GIVEN RECORDS Block Start
(** * COVID19-DashApp: the data pipeline of [main.py]

    A shallow embedding of the pandas pipeline of [main.py]
    (load, melt, group, merge, cache, filter, difference, smooth) and the
    properties of it that the design document states.

    Conventions of the embedding.
    - An [Int64] column cell is [option Z] ([None] is [<NA>]); arithmetic
      on cells wraps around at 64 bits, as numpy's does.
    - A [datetime64] cell is a day number in [Z].
    - A [float64] coordinate is a value of an abstract type [Coord]; the
      reducers pandas applies to coordinates ([median], [sum]) are
      parameters.  No property below depends on their values.
    - A rolling mean is an exact rational ([Q]): rounding of the
      [float64] result is not modelled.
    - A [DataFrame] whose index is observed later is a list of
      (label, row) pairs; where the index is discarded by the next
      operation ([merge], [reset_index]) a plain list of rows is used. *)

From Stdlib Require Import ZArith QArith.
From stdpp Require Import base decidable option list sorting strings.

Local Open Scope string_scope.
Local Open Scope Z_scope.
Local Open Scope list_scope.

(** ** Nullable 64-bit integers (pandas [Int64]) *)

Module Int64.

Definition wrap (z : Z) : Z := (z + 2 ^ 63) mod 2 ^ 64 - 2 ^ 63.

Definition add (a b : Z) : Z := wrap (a + b).
Definition sub (a b : Z) : Z := wrap (a - b).

(** [Series.sum()]: missing cells are skipped, the empty sum is 0. *)
Definition sum (l : list (option Z)) : Z :=
  foldl (λ acc x, match x with Some v => add acc v | None => acc end) 0 l.

(** [a - b] on cells: missing if either side is missing. *)
Definition sub_na (a b : option Z) : option Z :=
  match a, b with
  | Some x, Some y => Some (sub x y)
  | _, _ => None
  end.

(** [Series.diff()]: row [i] is [x[i] - x[i-1]], row 0 is missing. *)
Definition diff (l : list (option Z)) : list (option Z) :=
  match l with
  | [] => []
  | _ :: tl => None :: zip_with sub_na tl l
  end.

(** [Series.fillna(v)]. *)
Definition fillna (v : Z) (l : list (option Z)) : list (option Z) :=
  (λ x, match x with Some _ => x | None => Some v end) <$> l.

(** The sum over the integers of the cells that are present. *)
Definition total (l : list (option Z)) : Z :=
  foldr (λ x acc, default 0 x + acc) 0 l.

End Int64.

(** ** Generic table operations *)

Definition Date := Z.

(** A frame whose index labels matter: (label, row) pairs in row order. *)
Definition Frame (A : Type) := list (nat * A).

(** [reset_index()] / a fresh [RangeIndex]. *)
Definition reset_index {A} (l : list A) : Frame A := imap (λ i r, (i, r)) l.

(** [Series.unique()]: distinct values in order of first appearance. *)
Fixpoint unique {K} `{EqDecision K} (l : list K) : list K :=
  match l with
  | [] => []
  | x :: tl => x :: filter (λ y, y ≠ x) (unique tl)
  end.

(** [groupby(key)]: one group per distinct key, groups in ascending key
    order (pandas' default [sort=True]), rows of a group in table order. *)
Definition groupby {A K} `{EqDecision K} (le : relation K)
    `{∀ x y, Decision (le x y)} (key : A → K) (l : list A) : list (K * list A) :=
  (λ k, (k, filter (λ r, key r = k) l)) <$> merge_sort le (unique (key <$> l)).

(** [df.join(other)]: left join on the index labels. *)
Definition join {A B} (l : Frame A) (r : Frame B) : Frame (A * B) :=
  x ← l; y ← filter (λ y, y.1 = x.1) r; [(x.1, (x.2, y.2))].

(** [Series.rolling(length).mean()]: the mean of the last [length] cells,
    missing while fewer than [length] cells are available or when a cell
    of the window is missing ([min_periods] defaults to the window). *)
Definition window_mean (length : nat) (w : list (option Z)) : option Q :=
  if decide (List.length w = length ∧ Forall is_Some w ∧ length ≠ 0%nat)
  then Some (Qmake (Int64.total w) (Pos.of_nat length))
  else None.

Definition rolling_mean (length : nat) (xs : list (option Z)) : list (option Q) :=
  imap (λ i _, window_mean length (drop (S i - length) (take (S i) xs))) xs.

(** Lexicographic order of strings by code point ([str.__lt__]). *)
Definition string_le (s1 s2 : string) : Prop := String.leb s1 s2 = true.

Global Instance string_le_dec s1 s2 : Decision (string_le s1 s2).
Proof. unfold string_le. apply _. Defined.

Definition sentinel : string := "<all>".

(** ** The tables of the pipeline *)

Section Pipeline.

(** Coordinates ([float64]) and the reducers applied to them. *)
Context {Coord : Type} `{EqDecision Coord}.
Variable median : list Coord → Coord.
Variable fsum : list Coord → Coord.
(** [Series.dt.strftime('%b %d, %Y')]. *)
Variable strftime : Date → string.

(** One row of a wide source table: the identifying columns and the
    cells of the date columns.  A row shorter than the header reads as
    missing cells, as [read_csv] pads it. *)
Record WideRow := {
  wCountry : string;
  wProvince : option string;
  wLat : Coord;
  wLong : Coord;
  wCells : list (option Z)
}.

(** The two source layouts.  For the US layout, what is left after
    [iloc[:, 6:]]: whether the [Combined_Key] and [Population] columns
    are there. *)
Inductive Schema :=
| GlobalSchema
| UsSchema (combined_key population : bool).

Record Csv := {
  csv_schema : Schema;
  csv_dates : list Date;
  csv_rows : list WideRow
}.

(** A row of a long table carrying one metric. *)
Record MetricRow := {
  mCountry : string;
  mProvince : option string;
  mLat : Coord;
  mLong : Coord;
  mdate : Date;
  mvalue : option Z
}.

(** A row of the unified table. *)
Record UnifiedRecord := {
  Country : string;
  Province_State : option string;
  Lat : Coord;
  Long : Coord;
  date : Date;
  CumConfirmed : option Z;
  CumDeaths : option Z
}.
(** X16: a cycle with nobody to report.  A report finds no participant
    exactly when every identity of the observer's set is excluded; it then
    sends the "no active" notice when the set is empty and the "no non-bot"
    notice otherwise, and leaves the tally as it was. *)
Theorem report_without_participants (u : string) (stream_data : option Z) (s : State) :
  is_tracked u s = true →
  (reported_users s = [] ↔ ∀ x, x ∈ active_users s → PyStr.lower x ∈ bot_usernames s)
  ∧ (reported_users s = [] →
     post_viewers_list_report u stream_data s
     = Returned tt
         (set_output
            (λ out,
               (out ++
                [ (if decide (active_users s = ∅)
                   then "No active chat users detected for " +:+ u +:+ "."
                   else "No non-bot chat users detected for " +:+ u +:+ ".");
                  stream_message u stream_data ])%list) s)).
Proof.
  intros Htr. split.
  - unfold reported_users. split.
    + intros Hnone x Hx.
      destruct (decide (PyStr.lower x ∈ bot_usernames s)) as [|Hnot]; [done|].
      assert (x ∈ filtered_users (elements (active_users s)) (bot_usernames s)) as Hin
        by (apply elem_of_filtered_users; by rewrite elem_of_elements).
      rewrite Hnone in Hin. by apply elem_of_nil in Hin.
    + intros Hall.
      destruct (filtered_users _ _) as [|x rest] eqn:Hf; [done|].
      assert (x ∈ filtered_users (elements (active_users s)) (bot_usernames s)) as Hin
        by (rewrite Hf; left).
      apply elem_of_filtered_users in Hin as [Hnot Hin%elem_of_elements].
      by destruct (Hnot (Hall x Hin)).
  - intros Hnone. rewrite post_viewers_list_report_tracked by done.
    unfold reported_state, report_message. rewrite Hnone. simpl.
    destruct (decide (active_users s = ∅)) as [Hempty|Hne].
    + replace (elements (active_users s)) with (@nil string)
        by (by rewrite Hempty, elements_empty).
      by destruct s.
    + destruct (elements (active_users s)) as [|x rest] eqn:Hel; [|by destruct s].
      apply elements_empty_inv, leibniz_equiv in Hel. done.
Qed.
(** A file system with one file, named ["f"]. *)
Definition one_file (lines : list str) : str -> option TextIO :=
  fun name =>
    if str_eqb name (lit "f")
    then Some (mkTextIO (lit "<f>") lines)
    else None.

(** The world before any reader was made: the class dictionary is empty,
    nothing was printed. *)
Definition fresh_world (lines : list str) : World :=
  mkWorld (one_file lines) [] [].

Definition nl : str := [ascii_of_nat 10].

(** [self'] is [self] but for its data source. *)
Definition same_but_dataSource (self self' : VawFileReader) : Prop :=
  _numberHeaderLines self' = _numberHeaderLines self /\
  _numberDataLines self' = _numberDataLines self /\
  _fullFileName self' = _fullFileName self /\
  _glacier self' = _glacier self.

(** The data source stored for a header line. *)
Definition attribution (line : str) : str :=
  replace _DATA_SOURCE_PREFIX [] (strip line).

(** The line [parseHeader] prints for an exception in line [lineCounter]. *)
Definition error_line (vaw : TextIO) (lineCounter : Z) (e : exn) : str :=
  io_str vaw ++ lit " @ " ++ str_of_Z lineCounter ++ lit ": " ++ exn_str e.

Definition printed (w : World) (line : str) : World :=
  mkWorld (files w) (_headerLineContent w) (stdout w ++ [line]).

(** The world once [__init__] has written the two labels. *)
Definition labelled (w : World) : World :=
  mkWorld (files w)
    (dict_set _HEADER_POSITION_VAWIDENTIFIER (lit "VAW identifier")
       (dict_set _HEADER_POSITION_SHORTNAME (lit "Glacier short name")
          (_headerLineContent w)))
    (stdout w).

(** The message of the [GlacierNotFoundError]. *)
Definition not_found_message (idText name : str) : str :=
  lit "No corresponding glacier found. Header information given VAW-PK "
  ++ idText ++ lit " and short name " ++ name.

(** * Properties *)

(** ** Strings *)

Lemma str_eqb_eq (a b : str) : str_eqb a b = true <-> a = b.
Proof.
  revert b; induction a as [|x a IH]; intros [|y b]; simpl; split;
    try congruence; try discriminate.
  - intros H. apply andb_true_iff in H as [Hx Hab].
    apply Ascii.eqb_eq in Hx. apply IH in Hab. congruence.
  - intros H. injection H as -> ->. rewrite Ascii.eqb_refl. simpl.
    apply IH. reflexivity.
Qed.

Lemma str_eqb_neq (a b : str) : str_eqb a b = false <-> a <> b.
Proof.
  rewrite <- str_eqb_eq. destruct (str_eqb a b); split; congruence.
Qed.

Lemma split_nosep (sep : ascii) (s : str) :
  has_char sep s = false -> split sep s = [s].
Proof.
  induction s as [|c s IH]; simpl; intros H; [reflexivity|].
  apply orb_false_iff in H as [Hc Hs].
  rewrite Ascii.eqb_sym, Hc, (IH Hs). reflexivity.
Qed.

Lemma split_app_sep (sep : ascii) (s rest : str) :
  has_char sep s = false ->
  split sep (s ++ sep :: rest) = s :: split sep rest.
Proof.
  induction s as [|c s IH]; simpl; intros H.
  - rewrite Ascii.eqb_refl. reflexivity.
  - apply orb_false_iff in H as [Hc Hs].
    rewrite Ascii.eqb_sym, Hc, (IH Hs). reflexivity.
Qed.

Lemma split_dotted (d m y : str) :
  has_char "." d = false -> has_char "." m = false -> has_char "." y = false ->
  split "." (d ++ "."%char :: m ++ "."%char :: y) = [d; m; y].
Proof.
  intros Hd Hm Hy.
  rewrite (split_app_sep _ _ _ Hd), (split_app_sep _ _ _ Hm), (split_nosep _ _ Hy).
  reflexivity.
Qed.

Lemma reformateDate_rule (d m y : str) :
  has_char "." d = false -> has_char "." m = false -> has_char "." y = false ->
  _reformateDate (d ++ "."%char :: m ++ "."%char :: y)
  = with_quality quality_code (normalise_tokens d m y).
Proof.
  intros Hd Hm Hy. unfold _reformateDate.
  rewrite (split_dotted d m y Hd Hm Hy).
  change (getitem [d; m; y] 0) with (ok d).
  change (getitem [d; m; y] 1) with (ok m).
  change (getitem [d; m; y] 2) with (ok y).
  unfold normalise_tokens, sentinel_value. cbn [rbind ok].
  destruct (str_eqb d (lit "00")), (str_eqb m (lit "00")); cbn [rbind ok orb];
    repeat match goal with
           | |- context [py_int ?t] => destruct (py_int t); cbn [rbind ok]
           | |- context [date_new ?a ?b ?c] => destruct (date_new a b c); cbn [rbind ok]
           end; reflexivity.
Qed.

Lemma reformateDateYyyyMmDd_rule (s : str) :
  _reformateDateYyyyMmDd s
  = with_quality QualityMember
      (normalise_tokens (slice_from 6 s) (slice 4 6 s) (slice_to 4 s)).
Proof.
  unfold _reformateDateYyyyMmDd.
  set (d := slice_from 6 s). set (m := slice 4 6 s). set (y := slice_to 4 s).
  change (getitem [d; m; y] 0) with (ok d).
  change (getitem [d; m; y] 1) with (ok m).
  change (getitem [d; m; y] 2) with (ok y).
  unfold normalise_tokens, sentinel_value. cbn [rbind ok].
  destruct (str_eqb d (lit "00")), (str_eqb m (lit "00")); cbn [rbind ok orb];
    repeat match goal with
           | |- context [py_int ?t] => destruct (py_int t); cbn [rbind ok]
           | |- context [date_new ?a ?b ?c] => destruct (date_new a b c); cbn [rbind ok]
           end; reflexivity.
Qed.

(** ** The normalisation rule *)

Lemma date_new_inr (y m d : Z) (dt : date) :
  date_new y m d = inr dt <-> valid_date y m d = true /\ dt = mkdate y m d.
Proof.
  unfold date_new, valid_date, throw, ok.
  destruct (1 <=? y), (y <=? 9999), (1 <=? m), (m <=? 12), (1 <=? d),
    (d <=? days_in_month y m); simpl; split;
    try discriminate; try (intros [H _]; discriminate H).
  - intros H. injection H as <-. auto.
  - intros [_ ->]. reflexivity.
Qed.

Lemma sentinel_value_inr (default : Z) (tok : str) (v : Z) :
  sentinel_value default tok = inr v <->
  (tok = lit "00" /\ v = default) \/ (tok <> lit "00" /\ py_int tok = inr v).
Proof.
  unfold sentinel_value, ok.
  destruct (str_eqb tok (lit "00")) eqn:E.
  - apply str_eqb_eq in E. split.
    + intros H. injection H as <-. left. auto.
    + intros [[_ ->]|[N _]]; [reflexivity | contradiction].
  - apply str_eqb_neq in E. split.
    + intros H. right. auto.
    + intros [[H _]|[_ H]]; [contradiction | exact H].
Qed.

Lemma normalise_tokens_inr (d m y : str) (dt : date) (t : DateQualityTypeEnum) :
  normalise_tokens d m y = inr (dt, t) <->
  sentinel_value 1 d = inr (day dt) /\
  sentinel_value 9 m = inr (month dt) /\
  py_int y = inr (year dt) /\
  valid_date (year dt) (month dt) (day dt) = true /\
  t = (if str_eqb d (lit "00") || str_eqb m (lit "00")
       then Estimated else Precisely).
Proof.
  unfold normalise_tokens.
  destruct (sentinel_value 1 d) as [e|dv]; cbn [rbind];
    [split; [discriminate | intros [H _]; discriminate H]|].
  destruct (sentinel_value 9 m) as [e|mv]; cbn [rbind];
    [split; [discriminate | intros (_ & H & _); discriminate H]|].
  destruct (py_int y) as [e|yv]; cbn [rbind];
    [split; [discriminate | intros (_ & _ & H & _); discriminate H]|].
  destruct (date_new yv mv dv) as [e|dt'] eqn:E; cbn [rbind].
  - split; [discriminate|].
    intros (Hd & Hm & Hy & Hv & _).
    injection Hd as ->. injection Hm as ->. injection Hy as ->.
    assert (H : date_new (year dt) (month dt) (day dt) = inr dt)
      by (apply date_new_inr; split; [exact Hv | destruct dt; reflexivity]).
    congruence.
  - apply date_new_inr in E as [Hv ->]. unfold ok. simpl. split.
    + intros H. injection H as <- <-. simpl. auto.
    + intros (Hd & Hm & Hy & _ & ->).
      injection Hd as ->. injection Hm as ->. injection Hy as ->.
      destruct dt; reflexivity.
Qed.

Lemma tag_cases (d m : str) :
  (d = lit "00" \/ m = lit "00" ->
   (if str_eqb d (lit "00") || str_eqb m (lit "00")
    then Estimated else Precisely) = Estimated) /\
  (d <> lit "00" /\ m <> lit "00" ->
   (if str_eqb d (lit "00") || str_eqb m (lit "00")
    then Estimated else Precisely) = Precisely).
Proof.
  split.
  - intros [H|H]; apply str_eqb_eq in H; rewrite H;
      [reflexivity | rewrite orb_true_r; reflexivity].
  - intros [Hd Hm]. apply str_eqb_neq in Hd, Hm. rewrite Hd, Hm. reflexivity.
Qed.

Lemma with_quality_inr (f : DateQualityTypeEnum -> quality)
    (s : result (date * DateQualityTypeEnum)) (dt : date) (q : quality) :
  with_quality f s = inr (dt, q) <-> exists t, s = inr (dt, t) /\ q = f t.
Proof.
  destruct s as [e|[dt' t]]; simpl; split.
  - discriminate.
  - intros (t & H & _). discriminate H.
  - intros H. injection H as -> <-. exists t. auto.
  - intros (t' & H & ->). injection H as -> ->. reflexivity.
Qed.

(** What the normalisation rule gives, read off a returned result. *)
Lemma rule_returns (f : DateQualityTypeEnum -> quality) (d m y : str)
    (dt : date) (q : quality) :
  with_quality f (normalise_tokens d m y) = inr (dt, q) ->
  (d = lit "00" -> day dt = 1) /\
  (d <> lit "00" -> py_int d = inr (day dt)) /\
  (m = lit "00" -> month dt = 9) /\
  (m <> lit "00" -> py_int m = inr (month dt)) /\
  py_int y = inr (year dt) /\
  (d = lit "00" \/ m = lit "00" -> q = f Estimated) /\
  (d <> lit "00" /\ m <> lit "00" -> q = f Precisely).
Proof.
  intros Hr.
  apply with_quality_inr in Hr as (t & Hs & Hq).
  apply normalise_tokens_inr in Hs as (Hd & Hm & Hy & _ & Ht).
  apply sentinel_value_inr in Hd, Hm.
  destruct (tag_cases d m) as [Te Tp].
  repeat split.
  - intros E. destruct Hd as [[_ ?]|[N _]]; [assumption | contradiction].
  - intros N. destruct Hd as [[E _]|[_ ?]]; [contradiction | assumption].
  - intros E. destruct Hm as [[_ ?]|[N _]]; [assumption | contradiction].
  - intros N. destruct Hm as [[E _]|[_ ?]]; [contradiction | assumption].
  - exact Hy.
  - intros E. rewrite Hq, Ht, (Te E). reflexivity.
  - intros N. rewrite Hq, Ht, (Tp N). reflexivity.
Qed.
GIVEN RECORDS Block End
### WHAT IS BEING ASKED
Reproduce only the lines above spanning from the line containing "wLat : Coord;" through the line containing "notice when the", word for word.

### FINAL ANSWER
  wLat : Coord;
  wLong : Coord;
  wCells : list (option Z)
}.

(** The two source layouts.  For the US layout, what is left after
    [iloc[:, 6:]]: whether the [Combined_Key] and [Population] columns
    are there. *)
Inductive Schema :=
| GlobalSchema
| UsSchema (combined_key population : bool).

Record Csv := {
  csv_schema : Schema;
  csv_dates : list Date;
  csv_rows : list WideRow
}.

(** A row of a long table carrying one metric. *)
Record MetricRow := {
  mCountry : string;
  mProvince : option string;
  mLat : Coord;
  mLong : Coord;
  mdate : Date;
  mvalue : option Z
}.

(** A row of the unified table. *)
Record UnifiedRecord := {
  Country : string;
  Province_State : option string;
  Lat : Coord;
  Long : Coord;
  date : Date;
  CumConfirmed : option Z;
  CumDeaths : option Z
}.
(** X16: a cycle with nobody to report.  A report finds no participant
    exactly when every identity of the observer's set is excluded; it then
    sends the "no active" notice when the set is empty and the "no non-bot"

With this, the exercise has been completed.